### What is required
The answer must consist only of the lines from the line with "a -∗ Q false" to the line with "rewrite drop_1 head_starts.", both included, exactly as they stand below.

· · ·

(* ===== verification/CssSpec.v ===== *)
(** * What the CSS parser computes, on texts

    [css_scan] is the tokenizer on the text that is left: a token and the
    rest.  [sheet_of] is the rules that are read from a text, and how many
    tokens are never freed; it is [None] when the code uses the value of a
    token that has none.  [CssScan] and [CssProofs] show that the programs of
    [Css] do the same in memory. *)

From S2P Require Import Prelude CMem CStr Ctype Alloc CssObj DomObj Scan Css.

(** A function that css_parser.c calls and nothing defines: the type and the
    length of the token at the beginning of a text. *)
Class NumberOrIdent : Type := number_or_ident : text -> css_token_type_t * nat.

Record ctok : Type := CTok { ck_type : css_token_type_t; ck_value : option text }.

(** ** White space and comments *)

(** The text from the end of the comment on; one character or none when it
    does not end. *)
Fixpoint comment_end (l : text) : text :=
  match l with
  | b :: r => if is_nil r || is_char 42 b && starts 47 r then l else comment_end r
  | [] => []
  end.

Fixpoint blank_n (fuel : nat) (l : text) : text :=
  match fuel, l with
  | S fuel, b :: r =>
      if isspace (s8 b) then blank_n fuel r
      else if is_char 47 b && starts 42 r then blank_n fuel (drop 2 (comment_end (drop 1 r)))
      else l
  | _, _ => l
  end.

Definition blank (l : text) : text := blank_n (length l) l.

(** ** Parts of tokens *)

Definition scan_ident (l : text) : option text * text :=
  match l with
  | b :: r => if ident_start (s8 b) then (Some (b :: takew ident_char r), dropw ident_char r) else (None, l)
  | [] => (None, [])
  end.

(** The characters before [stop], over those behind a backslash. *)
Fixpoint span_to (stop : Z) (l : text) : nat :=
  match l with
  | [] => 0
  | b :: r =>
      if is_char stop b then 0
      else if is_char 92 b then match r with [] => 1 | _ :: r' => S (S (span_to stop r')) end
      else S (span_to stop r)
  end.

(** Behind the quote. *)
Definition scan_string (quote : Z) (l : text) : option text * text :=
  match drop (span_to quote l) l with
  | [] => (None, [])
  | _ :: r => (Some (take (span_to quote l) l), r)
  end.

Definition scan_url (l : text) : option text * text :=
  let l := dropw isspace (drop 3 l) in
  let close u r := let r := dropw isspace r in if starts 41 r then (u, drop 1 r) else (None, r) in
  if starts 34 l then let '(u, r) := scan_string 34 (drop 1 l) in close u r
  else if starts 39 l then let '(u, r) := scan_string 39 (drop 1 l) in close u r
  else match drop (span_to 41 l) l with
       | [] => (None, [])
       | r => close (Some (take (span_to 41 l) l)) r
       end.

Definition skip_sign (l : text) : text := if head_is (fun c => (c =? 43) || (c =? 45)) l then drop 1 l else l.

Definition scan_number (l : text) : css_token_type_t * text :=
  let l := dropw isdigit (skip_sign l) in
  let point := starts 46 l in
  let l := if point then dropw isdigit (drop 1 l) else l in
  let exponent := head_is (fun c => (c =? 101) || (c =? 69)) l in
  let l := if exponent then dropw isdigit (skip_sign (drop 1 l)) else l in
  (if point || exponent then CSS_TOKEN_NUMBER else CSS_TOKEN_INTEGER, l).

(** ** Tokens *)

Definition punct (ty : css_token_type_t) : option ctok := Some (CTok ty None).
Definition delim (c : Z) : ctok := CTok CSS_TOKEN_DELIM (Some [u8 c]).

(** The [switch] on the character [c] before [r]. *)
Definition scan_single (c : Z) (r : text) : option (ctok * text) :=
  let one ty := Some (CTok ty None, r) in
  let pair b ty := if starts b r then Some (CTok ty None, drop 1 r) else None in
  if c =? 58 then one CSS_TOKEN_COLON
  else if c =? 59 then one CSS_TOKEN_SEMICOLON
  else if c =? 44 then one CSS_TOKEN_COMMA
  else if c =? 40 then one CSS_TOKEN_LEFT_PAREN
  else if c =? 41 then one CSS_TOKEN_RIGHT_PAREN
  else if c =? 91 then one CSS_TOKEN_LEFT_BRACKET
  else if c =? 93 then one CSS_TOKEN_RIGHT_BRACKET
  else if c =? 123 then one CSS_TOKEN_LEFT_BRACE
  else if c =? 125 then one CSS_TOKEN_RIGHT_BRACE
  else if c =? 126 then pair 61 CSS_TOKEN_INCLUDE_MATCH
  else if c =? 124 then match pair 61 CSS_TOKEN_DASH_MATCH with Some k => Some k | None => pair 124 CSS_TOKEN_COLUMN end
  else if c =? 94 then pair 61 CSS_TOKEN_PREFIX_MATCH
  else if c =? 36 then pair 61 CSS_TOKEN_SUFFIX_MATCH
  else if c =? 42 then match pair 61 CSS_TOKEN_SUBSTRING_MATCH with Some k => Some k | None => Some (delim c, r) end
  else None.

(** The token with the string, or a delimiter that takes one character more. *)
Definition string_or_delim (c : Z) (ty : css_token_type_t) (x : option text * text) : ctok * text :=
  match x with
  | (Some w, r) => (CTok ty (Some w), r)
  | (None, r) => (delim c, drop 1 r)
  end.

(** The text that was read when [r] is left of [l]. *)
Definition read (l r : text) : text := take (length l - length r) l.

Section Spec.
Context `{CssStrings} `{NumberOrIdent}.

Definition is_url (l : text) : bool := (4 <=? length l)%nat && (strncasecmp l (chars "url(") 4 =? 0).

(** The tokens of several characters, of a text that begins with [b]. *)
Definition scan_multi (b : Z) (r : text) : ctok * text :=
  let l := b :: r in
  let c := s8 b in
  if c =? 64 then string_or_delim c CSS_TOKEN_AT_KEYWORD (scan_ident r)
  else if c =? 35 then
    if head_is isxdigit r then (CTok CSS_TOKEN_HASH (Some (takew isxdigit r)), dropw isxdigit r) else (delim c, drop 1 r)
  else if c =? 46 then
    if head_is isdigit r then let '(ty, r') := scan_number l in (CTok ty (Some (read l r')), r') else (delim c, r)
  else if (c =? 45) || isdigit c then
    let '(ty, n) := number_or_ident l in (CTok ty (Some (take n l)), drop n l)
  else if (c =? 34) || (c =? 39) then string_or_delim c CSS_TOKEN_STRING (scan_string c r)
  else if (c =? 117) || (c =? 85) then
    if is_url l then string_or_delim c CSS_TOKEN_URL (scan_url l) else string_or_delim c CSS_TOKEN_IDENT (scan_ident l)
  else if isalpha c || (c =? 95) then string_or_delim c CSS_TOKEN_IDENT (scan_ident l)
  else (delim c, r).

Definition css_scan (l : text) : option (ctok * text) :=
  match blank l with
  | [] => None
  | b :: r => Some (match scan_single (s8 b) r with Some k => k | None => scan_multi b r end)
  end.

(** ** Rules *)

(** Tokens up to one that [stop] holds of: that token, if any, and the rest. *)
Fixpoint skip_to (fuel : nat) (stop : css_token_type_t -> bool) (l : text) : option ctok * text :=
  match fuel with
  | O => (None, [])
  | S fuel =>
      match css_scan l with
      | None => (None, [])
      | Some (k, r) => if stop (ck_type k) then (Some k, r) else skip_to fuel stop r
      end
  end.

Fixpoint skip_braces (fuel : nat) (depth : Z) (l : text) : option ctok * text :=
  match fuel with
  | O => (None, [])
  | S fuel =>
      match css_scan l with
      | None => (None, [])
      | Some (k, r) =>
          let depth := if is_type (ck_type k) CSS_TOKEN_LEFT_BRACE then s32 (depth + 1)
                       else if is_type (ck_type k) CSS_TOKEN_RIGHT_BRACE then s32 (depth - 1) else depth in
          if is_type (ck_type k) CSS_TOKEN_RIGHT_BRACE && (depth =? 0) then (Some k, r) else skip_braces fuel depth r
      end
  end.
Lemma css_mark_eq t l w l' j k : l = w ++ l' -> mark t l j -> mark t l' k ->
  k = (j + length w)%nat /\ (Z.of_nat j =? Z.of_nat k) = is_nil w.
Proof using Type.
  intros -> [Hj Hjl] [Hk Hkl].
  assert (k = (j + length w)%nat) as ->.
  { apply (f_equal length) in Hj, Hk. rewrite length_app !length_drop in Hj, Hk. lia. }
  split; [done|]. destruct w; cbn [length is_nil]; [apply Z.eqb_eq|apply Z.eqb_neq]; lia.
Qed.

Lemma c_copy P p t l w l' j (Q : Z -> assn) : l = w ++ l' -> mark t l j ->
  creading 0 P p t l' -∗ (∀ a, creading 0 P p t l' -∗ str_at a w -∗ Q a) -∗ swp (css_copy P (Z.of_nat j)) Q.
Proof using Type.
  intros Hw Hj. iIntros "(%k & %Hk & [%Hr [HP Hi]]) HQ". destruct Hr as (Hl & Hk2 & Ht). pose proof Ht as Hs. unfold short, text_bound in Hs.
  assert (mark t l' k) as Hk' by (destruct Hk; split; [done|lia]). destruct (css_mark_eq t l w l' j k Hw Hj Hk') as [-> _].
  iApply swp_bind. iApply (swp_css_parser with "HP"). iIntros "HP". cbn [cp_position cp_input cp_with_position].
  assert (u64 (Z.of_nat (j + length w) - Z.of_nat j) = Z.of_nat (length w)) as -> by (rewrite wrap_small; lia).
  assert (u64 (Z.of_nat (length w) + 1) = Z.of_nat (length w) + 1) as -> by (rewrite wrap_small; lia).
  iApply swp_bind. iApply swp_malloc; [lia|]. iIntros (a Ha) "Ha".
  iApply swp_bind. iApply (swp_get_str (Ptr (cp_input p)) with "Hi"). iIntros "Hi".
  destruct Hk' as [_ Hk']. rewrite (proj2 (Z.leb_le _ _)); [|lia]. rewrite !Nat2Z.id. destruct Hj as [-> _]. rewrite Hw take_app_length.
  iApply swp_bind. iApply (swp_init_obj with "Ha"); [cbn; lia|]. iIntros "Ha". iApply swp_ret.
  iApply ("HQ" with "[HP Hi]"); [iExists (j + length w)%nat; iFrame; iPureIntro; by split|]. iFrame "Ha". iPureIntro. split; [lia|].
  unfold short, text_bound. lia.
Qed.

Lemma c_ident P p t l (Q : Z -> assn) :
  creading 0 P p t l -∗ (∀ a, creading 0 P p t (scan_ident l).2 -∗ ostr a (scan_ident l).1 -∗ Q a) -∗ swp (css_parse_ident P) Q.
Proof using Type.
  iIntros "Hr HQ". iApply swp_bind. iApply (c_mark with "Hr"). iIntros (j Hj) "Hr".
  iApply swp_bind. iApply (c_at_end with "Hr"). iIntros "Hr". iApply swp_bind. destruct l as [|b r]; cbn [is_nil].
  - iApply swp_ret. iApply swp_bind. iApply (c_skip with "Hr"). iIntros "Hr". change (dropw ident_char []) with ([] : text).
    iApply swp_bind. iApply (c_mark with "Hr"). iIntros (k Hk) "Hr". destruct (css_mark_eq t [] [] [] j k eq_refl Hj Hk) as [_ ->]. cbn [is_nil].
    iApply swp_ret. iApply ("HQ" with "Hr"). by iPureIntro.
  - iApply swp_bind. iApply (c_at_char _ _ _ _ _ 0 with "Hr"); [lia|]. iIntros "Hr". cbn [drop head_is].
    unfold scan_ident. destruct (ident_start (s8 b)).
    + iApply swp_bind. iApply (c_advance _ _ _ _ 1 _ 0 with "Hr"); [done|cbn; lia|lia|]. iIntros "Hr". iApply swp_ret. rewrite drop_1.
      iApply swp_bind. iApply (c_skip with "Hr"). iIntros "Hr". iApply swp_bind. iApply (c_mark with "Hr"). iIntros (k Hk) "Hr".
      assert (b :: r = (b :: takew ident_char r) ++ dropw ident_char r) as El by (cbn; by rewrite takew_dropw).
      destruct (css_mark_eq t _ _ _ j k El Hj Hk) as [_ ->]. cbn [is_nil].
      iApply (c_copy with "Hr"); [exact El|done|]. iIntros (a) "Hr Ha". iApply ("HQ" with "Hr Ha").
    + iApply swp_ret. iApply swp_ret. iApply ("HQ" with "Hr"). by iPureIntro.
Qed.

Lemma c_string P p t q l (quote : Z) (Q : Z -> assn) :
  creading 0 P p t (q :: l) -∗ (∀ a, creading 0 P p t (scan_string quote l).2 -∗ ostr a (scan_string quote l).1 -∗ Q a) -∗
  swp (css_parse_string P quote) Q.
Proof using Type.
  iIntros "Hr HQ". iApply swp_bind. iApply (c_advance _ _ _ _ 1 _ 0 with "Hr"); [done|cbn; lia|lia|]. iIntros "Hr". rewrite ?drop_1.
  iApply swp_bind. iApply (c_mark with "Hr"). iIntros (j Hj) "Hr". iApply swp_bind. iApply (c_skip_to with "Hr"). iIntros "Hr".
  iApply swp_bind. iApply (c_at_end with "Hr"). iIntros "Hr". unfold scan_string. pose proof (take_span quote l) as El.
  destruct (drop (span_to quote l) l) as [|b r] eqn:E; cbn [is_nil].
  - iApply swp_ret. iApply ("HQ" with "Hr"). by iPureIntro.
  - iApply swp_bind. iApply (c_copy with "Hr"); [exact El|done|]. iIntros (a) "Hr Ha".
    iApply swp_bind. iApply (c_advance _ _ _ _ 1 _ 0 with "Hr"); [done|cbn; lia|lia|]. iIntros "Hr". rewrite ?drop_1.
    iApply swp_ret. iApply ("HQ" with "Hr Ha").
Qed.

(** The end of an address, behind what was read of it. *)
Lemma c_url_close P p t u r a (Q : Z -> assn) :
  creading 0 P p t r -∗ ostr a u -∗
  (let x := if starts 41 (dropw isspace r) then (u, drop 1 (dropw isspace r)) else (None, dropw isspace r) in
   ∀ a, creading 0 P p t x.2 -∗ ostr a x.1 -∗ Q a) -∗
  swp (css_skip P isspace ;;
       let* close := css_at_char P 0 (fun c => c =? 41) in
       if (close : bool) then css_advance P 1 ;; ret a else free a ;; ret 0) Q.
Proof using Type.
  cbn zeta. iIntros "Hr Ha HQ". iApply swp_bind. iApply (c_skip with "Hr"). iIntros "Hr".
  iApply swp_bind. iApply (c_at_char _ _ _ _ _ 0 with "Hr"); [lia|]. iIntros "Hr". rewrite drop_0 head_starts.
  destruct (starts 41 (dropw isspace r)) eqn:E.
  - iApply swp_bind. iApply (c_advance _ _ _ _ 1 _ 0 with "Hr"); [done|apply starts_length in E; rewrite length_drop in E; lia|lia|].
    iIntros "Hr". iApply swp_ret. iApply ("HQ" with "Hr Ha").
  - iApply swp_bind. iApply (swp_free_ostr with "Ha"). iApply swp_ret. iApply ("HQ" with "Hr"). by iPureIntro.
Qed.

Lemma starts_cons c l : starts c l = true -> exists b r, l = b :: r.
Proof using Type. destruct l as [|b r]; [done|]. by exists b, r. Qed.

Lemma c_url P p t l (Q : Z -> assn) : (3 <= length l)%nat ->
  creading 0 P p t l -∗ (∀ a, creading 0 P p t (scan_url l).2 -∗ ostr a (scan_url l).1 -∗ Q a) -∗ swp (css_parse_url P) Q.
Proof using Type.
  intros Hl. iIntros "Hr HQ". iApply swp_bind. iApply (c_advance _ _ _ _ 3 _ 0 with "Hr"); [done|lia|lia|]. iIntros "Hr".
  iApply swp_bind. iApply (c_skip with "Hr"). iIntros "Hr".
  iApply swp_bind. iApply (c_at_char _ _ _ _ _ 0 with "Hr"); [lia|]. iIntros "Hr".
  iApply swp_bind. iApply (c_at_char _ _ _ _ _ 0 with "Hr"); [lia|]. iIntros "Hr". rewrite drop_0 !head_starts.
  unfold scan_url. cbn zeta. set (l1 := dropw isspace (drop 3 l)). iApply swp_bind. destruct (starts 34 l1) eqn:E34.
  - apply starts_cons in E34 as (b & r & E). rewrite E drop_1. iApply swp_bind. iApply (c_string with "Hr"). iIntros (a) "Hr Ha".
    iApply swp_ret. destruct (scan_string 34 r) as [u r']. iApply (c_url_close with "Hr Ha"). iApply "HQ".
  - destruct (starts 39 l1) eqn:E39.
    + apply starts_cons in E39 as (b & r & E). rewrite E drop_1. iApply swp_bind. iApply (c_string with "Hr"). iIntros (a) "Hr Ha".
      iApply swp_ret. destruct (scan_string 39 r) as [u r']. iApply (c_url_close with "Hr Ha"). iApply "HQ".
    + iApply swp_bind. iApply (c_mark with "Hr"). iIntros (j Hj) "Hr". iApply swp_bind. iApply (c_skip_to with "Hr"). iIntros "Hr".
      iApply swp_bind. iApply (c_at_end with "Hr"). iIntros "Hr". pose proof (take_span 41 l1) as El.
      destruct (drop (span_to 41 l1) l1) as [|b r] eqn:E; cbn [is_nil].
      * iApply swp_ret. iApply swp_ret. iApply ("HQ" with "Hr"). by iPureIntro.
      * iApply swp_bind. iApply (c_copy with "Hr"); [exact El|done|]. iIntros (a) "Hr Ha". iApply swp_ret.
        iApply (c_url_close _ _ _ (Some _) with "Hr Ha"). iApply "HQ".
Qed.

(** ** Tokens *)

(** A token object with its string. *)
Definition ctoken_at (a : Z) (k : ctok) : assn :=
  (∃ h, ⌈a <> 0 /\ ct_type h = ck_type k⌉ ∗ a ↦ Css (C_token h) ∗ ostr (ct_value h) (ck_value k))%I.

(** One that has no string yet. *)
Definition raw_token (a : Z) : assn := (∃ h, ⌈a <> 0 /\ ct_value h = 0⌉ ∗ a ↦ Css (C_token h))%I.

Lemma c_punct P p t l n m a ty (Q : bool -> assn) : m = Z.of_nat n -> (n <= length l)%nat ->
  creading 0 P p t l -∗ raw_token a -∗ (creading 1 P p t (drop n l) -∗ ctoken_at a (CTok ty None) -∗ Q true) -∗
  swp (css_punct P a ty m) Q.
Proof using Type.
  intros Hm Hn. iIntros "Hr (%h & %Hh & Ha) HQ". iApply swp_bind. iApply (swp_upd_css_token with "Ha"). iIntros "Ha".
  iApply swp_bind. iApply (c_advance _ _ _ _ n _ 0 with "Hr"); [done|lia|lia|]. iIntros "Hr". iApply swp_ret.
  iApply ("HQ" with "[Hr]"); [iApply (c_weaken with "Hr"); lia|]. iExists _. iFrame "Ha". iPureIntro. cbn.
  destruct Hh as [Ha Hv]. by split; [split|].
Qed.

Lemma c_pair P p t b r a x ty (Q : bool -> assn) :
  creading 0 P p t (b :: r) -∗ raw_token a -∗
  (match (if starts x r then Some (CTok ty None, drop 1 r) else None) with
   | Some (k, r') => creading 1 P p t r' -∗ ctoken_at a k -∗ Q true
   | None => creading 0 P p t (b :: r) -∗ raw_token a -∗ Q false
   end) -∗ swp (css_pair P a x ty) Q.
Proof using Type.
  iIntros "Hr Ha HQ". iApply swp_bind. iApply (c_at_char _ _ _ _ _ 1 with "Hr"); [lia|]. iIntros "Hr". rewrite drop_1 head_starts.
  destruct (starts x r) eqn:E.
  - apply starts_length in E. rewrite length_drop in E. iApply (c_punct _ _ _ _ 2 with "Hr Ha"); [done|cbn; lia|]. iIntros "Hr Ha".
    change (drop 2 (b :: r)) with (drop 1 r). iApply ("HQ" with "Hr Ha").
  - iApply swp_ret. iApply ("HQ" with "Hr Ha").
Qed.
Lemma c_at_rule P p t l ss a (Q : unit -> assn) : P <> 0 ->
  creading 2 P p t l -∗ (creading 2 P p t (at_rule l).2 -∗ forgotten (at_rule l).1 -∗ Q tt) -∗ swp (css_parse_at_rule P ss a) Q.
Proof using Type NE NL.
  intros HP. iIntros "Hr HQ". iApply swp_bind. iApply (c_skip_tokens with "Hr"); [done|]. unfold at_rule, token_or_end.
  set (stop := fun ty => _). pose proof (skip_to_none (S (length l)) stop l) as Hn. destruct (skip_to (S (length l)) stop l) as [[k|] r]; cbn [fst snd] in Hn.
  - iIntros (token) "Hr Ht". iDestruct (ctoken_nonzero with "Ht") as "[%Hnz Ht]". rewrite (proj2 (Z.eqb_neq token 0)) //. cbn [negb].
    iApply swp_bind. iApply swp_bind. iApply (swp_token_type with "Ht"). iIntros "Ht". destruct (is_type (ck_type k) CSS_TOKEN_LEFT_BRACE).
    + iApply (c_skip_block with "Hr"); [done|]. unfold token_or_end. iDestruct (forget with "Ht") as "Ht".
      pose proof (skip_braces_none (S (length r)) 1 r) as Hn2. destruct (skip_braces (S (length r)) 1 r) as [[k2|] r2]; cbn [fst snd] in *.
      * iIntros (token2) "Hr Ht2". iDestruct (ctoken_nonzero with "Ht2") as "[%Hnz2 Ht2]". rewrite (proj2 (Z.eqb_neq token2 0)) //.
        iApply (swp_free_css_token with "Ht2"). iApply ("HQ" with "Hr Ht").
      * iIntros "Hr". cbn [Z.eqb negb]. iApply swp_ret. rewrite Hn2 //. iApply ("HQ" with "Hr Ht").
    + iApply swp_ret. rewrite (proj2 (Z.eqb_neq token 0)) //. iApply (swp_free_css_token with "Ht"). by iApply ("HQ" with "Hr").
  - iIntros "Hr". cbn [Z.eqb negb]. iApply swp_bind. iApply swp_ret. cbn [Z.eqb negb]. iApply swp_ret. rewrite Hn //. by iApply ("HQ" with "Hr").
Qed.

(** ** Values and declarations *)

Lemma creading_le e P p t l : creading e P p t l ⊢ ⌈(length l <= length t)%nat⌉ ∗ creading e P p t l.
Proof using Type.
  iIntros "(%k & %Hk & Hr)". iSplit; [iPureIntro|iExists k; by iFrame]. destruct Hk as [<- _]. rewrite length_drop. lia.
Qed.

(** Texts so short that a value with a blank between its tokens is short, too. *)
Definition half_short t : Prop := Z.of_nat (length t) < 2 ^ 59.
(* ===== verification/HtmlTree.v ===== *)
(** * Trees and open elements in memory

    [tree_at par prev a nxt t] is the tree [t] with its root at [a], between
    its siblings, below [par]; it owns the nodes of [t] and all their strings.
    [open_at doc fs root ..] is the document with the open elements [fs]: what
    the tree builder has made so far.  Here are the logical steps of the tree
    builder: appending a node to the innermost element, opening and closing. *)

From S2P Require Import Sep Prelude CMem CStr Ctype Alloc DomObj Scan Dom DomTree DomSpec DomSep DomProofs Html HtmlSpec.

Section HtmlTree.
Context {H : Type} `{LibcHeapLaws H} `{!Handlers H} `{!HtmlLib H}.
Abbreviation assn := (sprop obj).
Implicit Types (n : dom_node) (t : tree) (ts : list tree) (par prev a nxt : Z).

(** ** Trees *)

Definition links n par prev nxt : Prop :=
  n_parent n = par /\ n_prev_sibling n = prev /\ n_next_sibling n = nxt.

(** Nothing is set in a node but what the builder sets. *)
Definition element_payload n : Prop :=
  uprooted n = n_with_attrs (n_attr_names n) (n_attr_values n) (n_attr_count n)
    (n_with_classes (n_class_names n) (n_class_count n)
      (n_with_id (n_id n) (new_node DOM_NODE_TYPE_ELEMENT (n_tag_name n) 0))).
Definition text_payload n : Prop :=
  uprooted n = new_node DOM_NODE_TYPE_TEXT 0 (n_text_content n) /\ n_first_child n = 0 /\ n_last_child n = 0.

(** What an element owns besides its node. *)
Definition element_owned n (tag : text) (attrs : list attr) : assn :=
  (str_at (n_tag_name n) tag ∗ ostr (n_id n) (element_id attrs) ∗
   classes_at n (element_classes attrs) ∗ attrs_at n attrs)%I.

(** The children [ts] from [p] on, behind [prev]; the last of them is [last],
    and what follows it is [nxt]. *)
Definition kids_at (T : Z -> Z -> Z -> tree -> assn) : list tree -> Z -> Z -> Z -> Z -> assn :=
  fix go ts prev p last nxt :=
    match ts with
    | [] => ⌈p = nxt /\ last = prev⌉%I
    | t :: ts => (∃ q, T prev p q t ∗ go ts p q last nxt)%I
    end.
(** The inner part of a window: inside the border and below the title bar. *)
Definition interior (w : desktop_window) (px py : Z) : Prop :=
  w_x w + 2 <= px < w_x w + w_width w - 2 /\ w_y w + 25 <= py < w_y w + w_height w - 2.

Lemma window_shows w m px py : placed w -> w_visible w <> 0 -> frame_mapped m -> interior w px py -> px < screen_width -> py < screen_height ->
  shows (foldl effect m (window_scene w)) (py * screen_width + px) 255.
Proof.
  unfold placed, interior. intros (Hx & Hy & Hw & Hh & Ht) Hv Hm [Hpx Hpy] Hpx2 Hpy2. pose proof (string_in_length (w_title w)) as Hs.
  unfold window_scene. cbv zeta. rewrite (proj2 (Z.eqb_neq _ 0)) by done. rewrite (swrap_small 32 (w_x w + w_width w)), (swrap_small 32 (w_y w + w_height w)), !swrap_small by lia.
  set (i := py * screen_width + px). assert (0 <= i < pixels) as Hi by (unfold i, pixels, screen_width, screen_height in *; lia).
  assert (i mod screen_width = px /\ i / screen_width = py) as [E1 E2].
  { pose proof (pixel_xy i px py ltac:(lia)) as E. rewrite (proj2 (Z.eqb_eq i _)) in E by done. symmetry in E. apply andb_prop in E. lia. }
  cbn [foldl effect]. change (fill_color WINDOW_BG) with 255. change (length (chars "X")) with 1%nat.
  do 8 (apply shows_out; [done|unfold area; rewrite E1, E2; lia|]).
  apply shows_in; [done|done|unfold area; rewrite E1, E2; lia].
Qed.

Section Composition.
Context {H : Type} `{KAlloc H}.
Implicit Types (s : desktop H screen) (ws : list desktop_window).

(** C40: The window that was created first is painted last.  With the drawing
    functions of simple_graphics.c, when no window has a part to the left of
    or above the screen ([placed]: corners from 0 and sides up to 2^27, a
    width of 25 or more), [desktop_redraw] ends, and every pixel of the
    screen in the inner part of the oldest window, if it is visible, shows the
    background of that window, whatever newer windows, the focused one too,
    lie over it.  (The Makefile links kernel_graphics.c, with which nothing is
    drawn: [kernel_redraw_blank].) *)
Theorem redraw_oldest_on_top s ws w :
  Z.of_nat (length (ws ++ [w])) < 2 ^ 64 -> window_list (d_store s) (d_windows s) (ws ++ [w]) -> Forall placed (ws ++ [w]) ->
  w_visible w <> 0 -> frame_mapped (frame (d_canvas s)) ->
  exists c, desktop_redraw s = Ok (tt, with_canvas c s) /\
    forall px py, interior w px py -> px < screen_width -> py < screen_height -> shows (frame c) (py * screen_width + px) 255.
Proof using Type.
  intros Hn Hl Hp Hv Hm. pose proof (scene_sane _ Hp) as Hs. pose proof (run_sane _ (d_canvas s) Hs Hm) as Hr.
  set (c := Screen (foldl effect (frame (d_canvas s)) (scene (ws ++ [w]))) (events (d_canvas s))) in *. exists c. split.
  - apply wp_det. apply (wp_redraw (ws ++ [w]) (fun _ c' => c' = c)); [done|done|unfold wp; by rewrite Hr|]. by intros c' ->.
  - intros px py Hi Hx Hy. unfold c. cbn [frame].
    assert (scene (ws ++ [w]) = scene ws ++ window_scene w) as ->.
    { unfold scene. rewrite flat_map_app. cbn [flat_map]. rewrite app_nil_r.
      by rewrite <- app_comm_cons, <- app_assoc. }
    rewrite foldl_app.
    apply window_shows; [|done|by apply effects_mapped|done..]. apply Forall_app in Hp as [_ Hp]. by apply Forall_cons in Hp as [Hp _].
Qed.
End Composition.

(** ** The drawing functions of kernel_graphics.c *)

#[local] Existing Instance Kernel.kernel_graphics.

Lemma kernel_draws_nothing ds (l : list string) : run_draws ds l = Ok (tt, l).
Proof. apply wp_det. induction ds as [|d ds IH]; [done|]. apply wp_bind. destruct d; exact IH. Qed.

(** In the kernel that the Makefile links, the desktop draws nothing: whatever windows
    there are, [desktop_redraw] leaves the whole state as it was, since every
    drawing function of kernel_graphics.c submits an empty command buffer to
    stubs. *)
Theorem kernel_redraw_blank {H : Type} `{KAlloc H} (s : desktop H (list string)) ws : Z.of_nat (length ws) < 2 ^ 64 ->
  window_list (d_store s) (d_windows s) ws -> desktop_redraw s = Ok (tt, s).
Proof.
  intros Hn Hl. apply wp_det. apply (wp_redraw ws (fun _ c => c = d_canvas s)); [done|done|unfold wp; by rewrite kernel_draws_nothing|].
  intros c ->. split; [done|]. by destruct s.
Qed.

· · ·

### Answer box
   | None => creading 0 P p t (b :: r) -∗ raw_token a -∗ Q false
   end) -∗ swp (css_pair P a x ty) Q.
Proof using Type.
  iIntros "Hr Ha HQ". iApply swp_bind. iApply (c_at_char _ _ _ _ _ 1 with "Hr"); [lia|]. iIntros "Hr". rewrite drop_1 head_starts.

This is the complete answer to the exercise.